Definition marketplace_search `{JsRuntime} (http : Transport (list MarketplaceEntry.t))
    (query : string) (json : bool) : M JsError unit :=
  try_catch
    (data <- withSpinner ("Searching for '" ++ query ++ "'...")
               (apiGet http "marketplace/remote" (Some [("query", VString query)])) ;;
     if json then
       out.json (to_value data)
     else if Nat.eqb (List.length data) 0 then
       out.emptyState ("no tools found matching '" ++ query ++ "'")
     else
       out.header ("Search Results for '" ++ query ++ "' ("
                   ++ nat_to_string (List.length data) ++ ")") ;;;
       for_each search_block data ;;;
       emit (Stdout "") ;;;
       out.info "Install with: architect marketplace install <name>")
    report_and_exit.

(** ** [src/commands/server.ts] *)

Definition server_status `{JsRuntime} (http : Transport value) : M JsError unit :=
  url <- getServerUrl ;;
  try_catch
    (withSpinner "Checking server..." (apiGet http "overview" None) ;;;
     out.success ("Server is running at " ++ chalk cyan url))
    (fun err =>
       let msg := message err in
       (if includes "Cannot connect" msg then
          out.error ("Server is not running at " ++ chalk cyan url) ;;;
          emit (Stdout (chalk dim "  Set ARCHITECT_SERVER env variable to change the URL"))
        else
          out.error msg) ;;;
       process_exit 1).

Module LogsOpts.
Record t : Type := {
  limit : string;
  tool : option string;
  json : bool
}.
End LogsOpts.

Definition log_row `{JsRuntime} (log : AuditEntry.t) : list out.Cell :=
  [ out.text (chalk dim (Date_toLocaleString (AuditEntry.timestamp log)));
    out.text (chalk cyan (AuditEntry.action log));
    out.text (AuditEntry.toolName log);
    out.text (match AuditEntry.duration log with
              | Some d => if truthy_number d then Number_toString d ++ "ms" else chalk dim "—"
              | None => chalk dim "—"
              end) ].

Definition server_logs `{JsRuntime} (http : Transport (list AuditEntry.t))
    (opts : LogsOpts.t) : M JsError unit :=
  try_catch
    (let params := ([("limit", VNumber (parseInt (LogsOpts.limit opts)))]
                    ++ param_if_truthy "tool" (LogsOpts.tool opts))%list in
     data <- withSpinner "Fetching logs..." (apiGet http "audit" (Some params)) ;;
     if LogsOpts.json opts then
       out.json (to_value data)
     else if Nat.eqb (List.length data) 0 then
       out.emptyState "no audit logs yet"
     else
       out.header ("Audit Logs (" ++ nat_to_string (List.length data) ++ ")") ;;;
       out.table ["Time"; "Action"; "Tool"; "Duration"] (map log_row data))
    report_and_exit.

Definition permission_row `{JsRuntime} (p : Permission.t) : list out.Cell :=
  [ out.text (chalk bold (Permission.toolName p));
    out.text ("v" ++ Number_toString (Permission.toolVersion p));
    out.text (join ", " (map (fun c => chalk yellow (Capability.type c))
                             (Permission.approvedCapabilities p)));
    out.text (Date_toLocaleString (Permission.approvedAt p)) ].

Definition server_permissions `{JsRuntime} (http : Transport (list Permission.t))
    (json : bool) : M JsError unit :=
  try_catch
    (data <- withSpinner "Fetching permissions..." (apiGet http "permissions" None) ;;
     if json then
       out.json (to_value data)
     else if Nat.eqb (List.length data) 0 then
       out.emptyState "no permissions configured"
     else
       out.header ("Permissions (" ++ nat_to_string (List.length data) ++ ")") ;;;
       out.table ["Tool"; "Version"; "Capabilities"; "Approved At"]
                 (map permission_row data))
    report_and_exit.

(** [o ? new Date(o).toLocaleString() : fallback]. *)
Definition date_or `{JsRuntime} (o : option string) (fallback : string) : string :=
  match o with
  | Some d => if truthy_string d then Date_toLocaleString d else fallback
  | None => fallback
  end.

Definition schedule_row `{JsRuntime} (s : Schedule.t) : list out.Cell :=
  [ out.text (chalk dim (String.substring 0 16 (Schedule.id s) ++ "..."));
    out.text (chalk bold (Schedule.toolName s));
    out.text (chalk cyan (Schedule.cron s));
    out.text (if Schedule.enabled s then chalk green "enabled" else chalk dim "disabled");
    out.text (date_or (Schedule.lastRun s) (chalk dim "never"));
    out.text (date_or (Schedule.nextRun s) (chalk dim "n/a")) ].

Definition server_schedules `{JsRuntime} (http : Transport (list Schedule.t))
    (json : bool) : M JsError unit :=
  try_catch
    (data <- withSpinner "Fetching schedules..." (apiGet http "schedules" None) ;;
     if json then
       out.json (to_value data)
     else if Nat.eqb (List.length data) 0 then
       out.emptyState "no schedules configured"
     else
       out.header ("Schedules (" ++ nat_to_string (List.length data) ++ ")") ;;;
       out.table ["ID"; "Tool"; "Cron"; "Status"; "Last Run"; "Next Run"]
                 (map schedule_row data))
    report_and_exit.

Definition webhook_row `{JsRuntime} (w : Webhook.t) : list out.Cell :=
  [ out.text (chalk dim (String.substring 0 12 (Webhook.id w) ++ "..."));
    out.text (chalk bold (Webhook.toolName w));
    out.text (chalk cyan ("/webhook" ++ Webhook.path w));
    out.text (chalk blue (Webhook.method w));
    out.text (if Webhook.enabled w then chalk green "enabled" else chalk dim "disabled");
    out.text (if truthy (Webhook.secret w) then chalk green "✓" else chalk dim "—") ].

Definition server_webhooks `{JsRuntime} (http : Transport (list Webhook.t))
    (json : bool) : M JsError unit :=
  try_catch
    (data <- withSpinner "Fetching webhooks..." (apiGet http "webhooks" None) ;;
     if json then
       out.json (to_value data)
     else if Nat.eqb (List.length data) 0 then
       out.emptyState "no webhooks configured"
     else
       out.header ("Webhooks (" ++ nat_to_string (List.length data) ++ ")") ;;;
       out.table ["ID"; "Tool"; "Path"; "Method"; "Status"; "Secret"]
                 (map webhook_row data))
    report_and_exit.

Definition pipeline_row `{JsRuntime} (p : Pipeline.t) : list out.Cell :=
  [ out.text (chalk bold (Pipeline.name p));
    out.text (Pipeline.description p);
    out.text (chalk cyan (nat_to_string (List.length (Pipeline.steps p)))
              ++ " → " ++ join " → " (map Step.tool (Pipeline.steps p))) ].

Definition server_pipelines `{JsRuntime} (http : Transport (list Pipeline.t))
    (json : bool) : M JsError unit :=
  try_catch
    (data <- withSpinner "Fetching pipelines..." (apiGet http "pipelines" None) ;;
     if json then
       out.json (to_value data)
     else if Nat.eqb (List.length data) 0 then
       out.emptyState "no pipelines defined"
     else
       out.header ("Pipelines (" ++ nat_to_string (List.length data) ++ ")") ;;;
       out.table ["Name"; "Description"; "Steps"] (map pipeline_row data))
    report_and_exit.

Definition secret_row `{JsRuntime} (s : Secret.t) : list out.Cell :=
  [ out.text (chalk bold (Secret.name s));
    out.text (Date_toLocaleString (Secret.createdAt s));
    out.text (Date_toLocaleString (Secret.updatedAt s)) ].

Definition server_secrets `{JsRuntime} (http : Transport (list Secret.t))
    (json : bool) : M JsError unit :=
  try_catch
    (data <- withSpinner "Fetching secrets..." (apiGet http "secrets" None) ;;
     if json then
       out.json (to_value data)
     else if Nat.eqb (List.length data) 0 then
       out.emptyState "no secrets stored"
     else
       out.header ("Secrets (" ++ nat_to_string (List.length data) ++ ")") ;;;
       out.info "Secret values are never displayed" ;;;
       emit (Stdout "") ;;;
       out.table ["Name"; "Created"; "Updated"] (map secret_row data))
    report_and_exit.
==*==
ACTIVITY ->
Reproduce, word for word and in full, only the lines above that start at the line with "out.error msg) ;;;" and run through the line with "(log : AuditEntry.t)", both ends included.

PROBLEM SOLUTION ->
          out.error msg) ;;;
       process_exit 1).

Module LogsOpts.
Record t : Type := {
  limit : string;
  tool : option string;
  json : bool
}.
End LogsOpts.

Definition log_row `{JsRuntime} (log : AuditEntry.t) : list out.Cell :=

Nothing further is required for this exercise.